--- RECORD SET ---

Lemma exclusive_made j n c : ∃ rc c', walLockExclusive j n c = (rc, c') ∧ wal c' = wal c ∧ safe_step c c' ∧
  ∀ i, j ≤ WAL_READ_LOCK i < j + n → shut_out i c → rc ≠ SQLITE_OK.
Proof.
  unfold walLockExclusive, lock. destruct (Z.eqb_spec (exclusiveMode (wal c)) 0) as [E|E]; cbn [negb].
  - destruct (ShmLock (shm c) j n true) as [rc l] eqn:El. exists rc, (with_shm l c). split; [done|]. split; [done|]. split.
    + apply safe_locks; [done|done|]. cbn [shm with_shm]. apply rtc_once. by eapply step_lock.
    + intros i Hi (_ & H). by eapply H.
  - exists SQLITE_OK, c. split; [done|]. split; [done|]. split; [apply safe_refl|]. by intros i _ (? & _).
Qed.

Lemma busy_lock_made xBusy j n c : ∃ rc xBusy' c', walBusyLock xBusy j n c = (rc, xBusy', c') ∧ wal c' = wal c ∧ safe_step c c' ∧
  ∀ i, j ≤ WAL_READ_LOCK i < j + n → shut_out i c → rc ≠ SQLITE_OK.
Proof.
  destruct xBusy as [answers|]; cbn [walBusyLock]; [|destruct (exclusive_made j n c) as (rc & c' & -> & H); by exists rc, None, c'].
  assert (HB : ∃ rc a' c', busy_loop answers j n c = (rc, a', c') ∧ wal c' = wal c ∧ safe_step c c' ∧ ∀ i, j ≤ WAL_READ_LOCK i < j + n → shut_out i c → rc ≠ SQLITE_OK).
  2: { destruct HB as (rc & a' & c' & -> & H). by exists rc, (Some a'), c'. }
  revert c. induction answers as [|a answers IH]; intros c; cbn [busy_loop]; destruct (exclusive_made j n c) as (rc & c1 & -> & Ew & HS & Hi).
  - exists rc, [], c1. by destruct (rc =? SQLITE_BUSY).
  - destruct (rc =? SQLITE_BUSY); [|by exists rc, (a :: answers), c1]. destruct a; [|by exists rc, answers, c1].
    destruct (IH c1) as (rc2 & a' & c' & -> & Ew2 & HS2 & Hi2). exists rc2, a', c'. split; [done|]. split; [congruence|]. split; [by eapply safe_trans|].
    intros i Hr Hsh. apply (Hi2 i Hr). by eapply shut_step.
Qed.
(* ===== verification/Memdb.v ===== *)
(** The in-memory database files of src/memdb.c: stores of bytes that several connections share by name, their locks and their life time.
    Proofs are in MemdbProofs.v. *)
From S2P Require Import Prelude.

Definition SQLITE_NOTFOUND : Z := 12.
Definition SQLITE_IOERR_WRITE : Z := 778.
Definition SQLITE_IOERR_NOMEM : Z := 3082.
Definition SQLITE_DESERIALIZE_FREEONCLOSE : Z := 1.
Definition SQLITE_DESERIALIZE_RESIZEABLE : Z := 2.
Definition SQLITE_DESERIALIZE_READONLY : Z := 4.
Definition SQLITE_FCNTL_VFSNAME : Z := 12.
Definition SQLITE_FCNTL_SIZE_LIMIT : Z := 36.
Definition SQLITE_LOCK_NONE : Z := 0.
Definition SQLITE_LOCK_SHARED : Z := 1.
Definition SQLITE_LOCK_RESERVED : Z := 2.
Definition SQLITE_LOCK_PENDING : Z := 3.
Definition SQLITE_LOCK_EXCLUSIVE : Z := 4.

(** A store; [aData] is the list of the [szAlloc] bytes that are allocated, [None] a null pointer. *)
Record MemStore := mkStore {
  sz : Z; szAlloc : Z; szMax : Z; aData : option (list Z); nMmap : Z; mFlags : Z; nRdLock : Z; nWrLock : Z; nRef : Z; zFName : option (list Z) }.
(** An open file; [pStore] is a key of the heap of stores. *)
Record MemFile := mkFile { pStore : positive; eLock : Z }.
(** The heap of the stores, the array [memdb_g] of the shared ones ([None] is a null pointer), and the allocator. *)
Record MemFS := mkFS { stores : gmap positive MemStore; apMemStore : option (list positive); fs_mem : mem }.

Definition with_sz x p := mkStore x (szAlloc p) (szMax p) (aData p) (nMmap p) (mFlags p) (nRdLock p) (nWrLock p) (nRef p) (zFName p).
Definition with_data a d p := mkStore (sz p) a (szMax p) d (nMmap p) (mFlags p) (nRdLock p) (nWrLock p) (nRef p) (zFName p).
Definition with_szMax x p := mkStore (sz p) (szAlloc p) x (aData p) (nMmap p) (mFlags p) (nRdLock p) (nWrLock p) (nRef p) (zFName p).
Definition with_nMmap x p := mkStore (sz p) (szAlloc p) (szMax p) (aData p) x (mFlags p) (nRdLock p) (nWrLock p) (nRef p) (zFName p).
Definition with_locks r w p := mkStore (sz p) (szAlloc p) (szMax p) (aData p) (nMmap p) (mFlags p) r w (nRef p) (zFName p).
Definition with_nRef x p := mkStore (sz p) (szAlloc p) (szMax p) (aData p) (nMmap p) (mFlags p) (nRdLock p) (nWrLock p) x (zFName p).
Definition with_eLock x f := mkFile (pStore f) x.
Definition with_store l p fs := mkFS (<[l := p]> (stores fs)) (apMemStore fs) (fs_mem fs).
Definition with_list a fs := mkFS (stores fs) a (fs_mem fs).
Definition with_mem m fs := mkFS (stores fs) (apMemStore fs) m.

Definition flag (p : MemStore) (x : Z) : bool := negb (Z.land (mFlags p) x =? 0).

(** A request for a block that may be there already: only a new one counts. *)
Definition sqlite3Realloc (there : bool) (m : mem) : bool * mem :=
  let '(ok, m') := sqlite3Malloc m in (ok, if there then Mem (oom m') (live m) else m').

(** [n] bytes from [off] on, and bytes put there, when all of them are allocated. *)
Definition get_bytes (off n : Z) (d : option (list Z)) : option (list Z) :=
  if n =? 0 then Some []
  else l ← d; if (0 <=? off) && (off + n <=? zlen l) then Some (take (Z.to_nat n) (drop (Z.to_nat off) l)) else None.
Definition put_bytes (off : Z) (z : list Z) (d : option (list Z)) : option (option (list Z)) :=
  if zlen z =? 0 then Some d
  else l ← d; if (0 <=? off) && (off + zlen z <=? zlen l) then Some (Some (take (Z.to_nat off) l ++ z ++ drop (Z.to_nat (off + zlen z)) l)) else None.

Section memdb.
(** What a new byte of a block holds. *)
Context (junk : Z → Z).

(** ** Reading and writing *)

Definition memdbRead (iAmt iOfst : Z) (f : MemFile) (fs : MemFS) : option (Z * list Z) :=
  p ← stores fs !! pStore f;
  if sz p <? iOfst + iAmt then
    d ← (if iOfst <? sz p then get_bytes iOfst (sz p - iOfst) (aData p) else Some []);
    Some (SQLITE_IOERR_SHORT_READ, d ++ replicate (Z.to_nat iAmt - length d) 0)
  else d ← get_bytes iOfst iAmt (aData p); Some (SQLITE_OK, d).

(** Sizes and offsets are not cut to 64 bits, here and in memdbWrite: doubling a size or adding an offset and a length overflows from 2^62 on. *)
Definition memdbEnlarge (newSz : Z) (p : MemStore) (m : mem) : Z * MemStore * mem :=
  if negb (flag p SQLITE_DESERIALIZE_RESIZEABLE) || (0 <? nMmap p) then (SQLITE_FULL, p, m)
  else if szMax p <? newSz then (SQLITE_FULL, p, m)
  else
    let newSz := newSz * 2 in
    let newSz := if szMax p <? newSz then szMax p else newSz in
    let '(ok, m) := sqlite3Realloc (match aData p with Some _ => true | None => false end) m in
    if negb ok then (SQLITE_IOERR_NOMEM, p, m)
    else
      let old := take (Z.to_nat newSz) (default [] (aData p)) in
      (SQLITE_OK, with_data newSz (Some (old ++ map junk (seqZ (zlen old) (newSz - zlen old)))) p, m).

Definition memdbWrite (z : list Z) (iOfst : Z) (f : MemFile) (fs : MemFS) : option (Z * MemFS) :=
  p ← stores fs !! pStore f;
  let iAmt := zlen z in
  if flag p SQLITE_DESERIALIZE_READONLY then Some (SQLITE_IOERR_WRITE, fs)
  else
    '(rc, p, m) ← (if sz p <? iOfst + iAmt then
        let '(rc, p, m) := (if szAlloc p <? iOfst + iAmt then memdbEnlarge (iOfst + iAmt) p (fs_mem fs) else (SQLITE_OK, p, fs_mem fs)) in
        if negb (rc =? SQLITE_OK) then Some (rc, p, m)
        else
          d ← (if sz p <? iOfst then put_bytes (sz p) (replicate (Z.to_nat (iOfst - sz p)) 0) (aData p) else Some (aData p));
          Some (rc, with_sz (iOfst + iAmt) (with_data (szAlloc p) d p), m)
      else Some (SQLITE_OK, p, fs_mem fs));
    let fs := with_mem m fs in
    if negb (rc =? SQLITE_OK) then Some (rc, with_store (pStore f) p fs)
    else d ← put_bytes iOfst z (aData p); Some (SQLITE_OK, with_store (pStore f) (with_data (szAlloc p) d p) fs).

Definition memdbTruncate (size : Z) (f : MemFile) (fs : MemFS) : option (Z * MemFS) :=
  p ← stores fs !! pStore f;
  if sz p <? size then Some (SQLITE_CORRUPT, fs) else Some (SQLITE_OK, with_store (pStore f) (with_sz size p) fs).

Definition memdbSync (flags : Z) : Z := SQLITE_OK.

Definition memdbFileSize (f : MemFile) (fs : MemFS) : option (Z * Z) := p ← stores fs !! pStore f; Some (SQLITE_OK, sz p).

(** ** Locks *)

Definition memdbLock (lck : Z) (f : MemFile) (fs : MemFS) : option (Z * MemFile * MemFS) :=
  p ← stores fs !! pStore f;
  if lck <=? eLock f then Some (SQLITE_OK, f, fs)
  else
    let '(rc, p) :=
      if (SQLITE_LOCK_SHARED <? lck) && flag p SQLITE_DESERIALIZE_READONLY then (SQLITE_READONLY, p)
      else if lck =? SQLITE_LOCK_SHARED then
        if 0 <? nWrLock p then (SQLITE_BUSY, p) else (SQLITE_OK, with_locks (nRdLock p + 1) (nWrLock p) p)
      else if (lck =? SQLITE_LOCK_RESERVED) || (lck =? SQLITE_LOCK_PENDING) then
        if eLock f =? SQLITE_LOCK_SHARED then
          if 0 <? nWrLock p then (SQLITE_BUSY, p) else (SQLITE_OK, with_locks (nRdLock p) 1 p)
        else (SQLITE_OK, p)
      else
        if 1 <? nRdLock p then (SQLITE_BUSY, p)
        else if eLock f =? SQLITE_LOCK_SHARED then (SQLITE_OK, with_locks (nRdLock p) 1 p)
        else (SQLITE_OK, p) in
    Some (rc, if rc =? SQLITE_OK then with_eLock lck f else f, with_store (pStore f) p fs).

Definition memdbUnlock (lck : Z) (f : MemFile) (fs : MemFS) : option (Z * MemFile * MemFS) :=
  p ← stores fs !! pStore f;
  if eLock f <=? lck then Some (SQLITE_OK, f, fs)
  else
    let p :=
      if lck =? SQLITE_LOCK_SHARED then
        if SQLITE_LOCK_SHARED <? eLock f then with_locks (nRdLock p) (nWrLock p - 1) p else p
      else
        let p := if SQLITE_LOCK_SHARED <? eLock f then with_locks (nRdLock p) (nWrLock p - 1) p else p in
        with_locks (nRdLock p - 1) (nWrLock p) p in
    Some (SQLITE_OK, with_eLock lck f, with_store (pStore f) p fs).

(** ** Control and mapping *)

(** The result code and the argument after it; the text for [SQLITE_FCNTL_VFSNAME] is left out. *)
Definition memdbFileControl (op arg : Z) (f : MemFile) (fs : MemFS) : option (Z * Z * MemFS) :=
  p ← stores fs !! pStore f;
  let rc := if op =? SQLITE_FCNTL_VFSNAME then SQLITE_OK else SQLITE_NOTFOUND in
  if op =? SQLITE_FCNTL_SIZE_LIMIT then
    let iLimit := if arg <? sz p then (if arg <? 0 then szMax p else sz p) else arg in
    Some (SQLITE_OK, iLimit, with_store (pStore f) (with_szMax iLimit p) fs)
  else Some (rc, arg, fs).

(** The offset in the store that the pointer stands for. *)
Definition memdbFetch (iOfst iAmt : Z) (f : MemFile) (fs : MemFS) : option (Z * option Z * MemFS) :=
  p ← stores fs !! pStore f;
  if (sz p <? iOfst + iAmt) || flag p SQLITE_DESERIALIZE_RESIZEABLE then Some (SQLITE_OK, None, fs)
  else Some (SQLITE_OK, Some iOfst, with_store (pStore f) (with_nMmap (nMmap p + 1) p) fs).
Definition memdbUnfetch (f : MemFile) (fs : MemFS) : option (Z * MemFS) :=
  p ← stores fs !! pStore f; Some (SQLITE_OK, with_store (pStore f) (with_nMmap (nMmap p - 1) p) fs).

(** ** Opening and closing *)

(** [sqlite3GlobalConfig.mxMemdbSize]. *)
Context (mxMemdbSize : Z).

Definition new_store (n : Z) (name : option (list Z)) : MemStore :=
  mkStore 0 0 mxMemdbSize None 0 (Z.lor SQLITE_DESERIALIZE_RESIZEABLE SQLITE_DESERIALIZE_FREEONCLOSE) 0 0 n name.

(** The first shared store with the name. *)
Fixpoint find_name (l : list positive) (zName : list Z) (fs : MemFS) : option (option positive) :=
  match l with
  | [] => Some None
  | i :: l => p ← stores fs !! i; name ← zFName p; if bool_decide (name = zName) then Some (Some i) else find_name l zName fs
  end.

Definition is_shared (zName : option (list Z)) : option (list Z) :=
  match zName with Some ((47 :: _ :: _) as z) => Some z | Some ((92 :: _ :: _) as z) => Some z | _ => None end.

(** [mutex_ok]: whether [sqlite3_mutex_alloc] gives a mutex. *)
Definition memdbOpen (zName : option (list Z)) (mutex_ok : bool) (fs : MemFS) : option (Z * option MemFile * MemFS) :=
  match is_shared zName with
  | Some name =>
      r ← find_name (default [] (apMemStore fs)) name fs;
      match r with
      | Some i => p ← stores fs !! i; Some (SQLITE_OK, Some (mkFile i SQLITE_LOCK_NONE), with_store i (with_nRef (nRef p + 1) p) fs)
      | None =>
          let '(ok, m) := sqlite3Malloc (fs_mem fs) in
          if negb ok then Some (SQLITE_NOMEM, None, with_mem m fs)
          else
            let '(ok, m) := sqlite3Realloc (match apMemStore fs with Some _ => true | None => false end) m in
            if negb ok then Some (SQLITE_NOMEM, None, with_mem (sqlite3_free m) fs)
            else
              let i := fresh (dom (stores fs)) in
              let l := default [] (apMemStore fs) in
              if negb mutex_ok then Some (SQLITE_NOMEM, None, with_list (Some l) (with_mem (sqlite3_free m) fs))
              else Some (SQLITE_OK, Some (mkFile i SQLITE_LOCK_NONE), with_store i (new_store 1 (Some name)) (with_list (Some (l ++ [i])) (with_mem m fs)))
      end
  | None =>
      let '(ok, m) := sqlite3Malloc (fs_mem fs) in
      if negb ok then Some (SQLITE_NOMEM, None, with_mem m fs)
      else let i := fresh (dom (stores fs)) in Some (SQLITE_OK, Some (mkFile i SQLITE_LOCK_NONE), with_store i (new_store 0 None) (with_mem m fs))
  end.

(** The place of a store in [apMemStore] is taken by the last one. *)
Definition remove_store (i : nat) (l : list positive) : list positive :=
  match last l with Some x => take (length l - 1) (<[i := x]> l) | None => l end.

Definition unlist_store (i : positive) (p : MemStore) (fs : MemFS) : MemFS :=
  match list_find (eq i) (default [] (apMemStore fs)) with
  | Some (k, _) =>
      if nRef p =? 1 then
        match remove_store k (default [] (apMemStore fs)) with
        | [] => with_list None (with_mem (sqlite3_free (fs_mem fs)) fs)
        | l => with_list (Some l) fs
        end
      else fs
  | None => fs
  end.

Definition memdbClose (f : MemFile) (fs : MemFS) : option (Z * MemFS) :=
  p ← stores fs !! pStore f;
  let fs := match zFName p with Some _ => unlist_store (pStore f) p fs | None => fs end in
  let p := with_nRef (nRef p - 1) p in
  if nRef p <=? 0 then
    let m := if flag p SQLITE_DESERIALIZE_FREEONCLOSE then match aData p with Some _ => sqlite3_free (fs_mem fs) | None => fs_mem fs end else fs_mem fs in
    Some (SQLITE_OK, mkFS (delete (pStore f) (stores fs)) (apMemStore fs) (sqlite3_free m))
  else Some (SQLITE_OK, with_store (pStore f) p fs).
End memdb.

Example two_files :
  ('(_, f, fs) ← memdbOpen 1000 (Some [47; 97]) true (mkFS ∅ None (Mem [] 0)); f ← f;
   '(_, g, fs) ← memdbOpen 1000 (Some [47; 97]) true fs; g ← g;
   '(rc, fs) ← memdbWrite (λ _, 255) [1; 2] 3 f fs; r ← memdbRead 6 0 g fs;
   '(_, fs) ← memdbClose f fs; '(_, fs) ← memdbClose g fs; Some (rc, r, live (fs_mem fs), size (stores fs))) = Some (0, (522, [0; 0; 0; 1; 2; 0]), 0, 0%nat).
Proof. vm_compute. reflexivity. Qed.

---

[TASK TO COMPLETE]
From the data above, output only the lines between the line containing "(** ** Locks *)" and the line containing "let iLimit := if", inclusive, exactly as written.

[YOUR RESPONSE]
(** ** Locks *)

Definition memdbLock (lck : Z) (f : MemFile) (fs : MemFS) : option (Z * MemFile * MemFS) :=
  p ← stores fs !! pStore f;
  if lck <=? eLock f then Some (SQLITE_OK, f, fs)
  else
    let '(rc, p) :=
      if (SQLITE_LOCK_SHARED <? lck) && flag p SQLITE_DESERIALIZE_READONLY then (SQLITE_READONLY, p)
      else if lck =? SQLITE_LOCK_SHARED then
        if 0 <? nWrLock p then (SQLITE_BUSY, p) else (SQLITE_OK, with_locks (nRdLock p + 1) (nWrLock p) p)
      else if (lck =? SQLITE_LOCK_RESERVED) || (lck =? SQLITE_LOCK_PENDING) then
        if eLock f =? SQLITE_LOCK_SHARED then
          if 0 <? nWrLock p then (SQLITE_BUSY, p) else (SQLITE_OK, with_locks (nRdLock p) 1 p)
        else (SQLITE_OK, p)
      else
        if 1 <? nRdLock p then (SQLITE_BUSY, p)
        else if eLock f =? SQLITE_LOCK_SHARED then (SQLITE_OK, with_locks (nRdLock p) 1 p)
        else (SQLITE_OK, p) in
    Some (rc, if rc =? SQLITE_OK then with_eLock lck f else f, with_store (pStore f) p fs).

Definition memdbUnlock (lck : Z) (f : MemFile) (fs : MemFS) : option (Z * MemFile * MemFS) :=
  p ← stores fs !! pStore f;
  if eLock f <=? lck then Some (SQLITE_OK, f, fs)
  else
    let p :=
      if lck =? SQLITE_LOCK_SHARED then
        if SQLITE_LOCK_SHARED <? eLock f then with_locks (nRdLock p) (nWrLock p - 1) p else p
      else
        let p := if SQLITE_LOCK_SHARED <? eLock f then with_locks (nRdLock p) (nWrLock p - 1) p else p in
        with_locks (nRdLock p - 1) (nWrLock p) p in
    Some (SQLITE_OK, with_eLock lck f, with_store (pStore f) p fs).

(** ** Control and mapping *)

(** The result code and the argument after it; the text for [SQLITE_FCNTL_VFSNAME] is left out. *)
Definition memdbFileControl (op arg : Z) (f : MemFile) (fs : MemFS) : option (Z * Z * MemFS) :=
  p ← stores fs !! pStore f;
  let rc := if op =? SQLITE_FCNTL_VFSNAME then SQLITE_OK else SQLITE_NOTFOUND in
  if op =? SQLITE_FCNTL_SIZE_LIMIT then
    let iLimit := if arg <? sz p then (if arg <? 0 then szMax p else sz p) else arg in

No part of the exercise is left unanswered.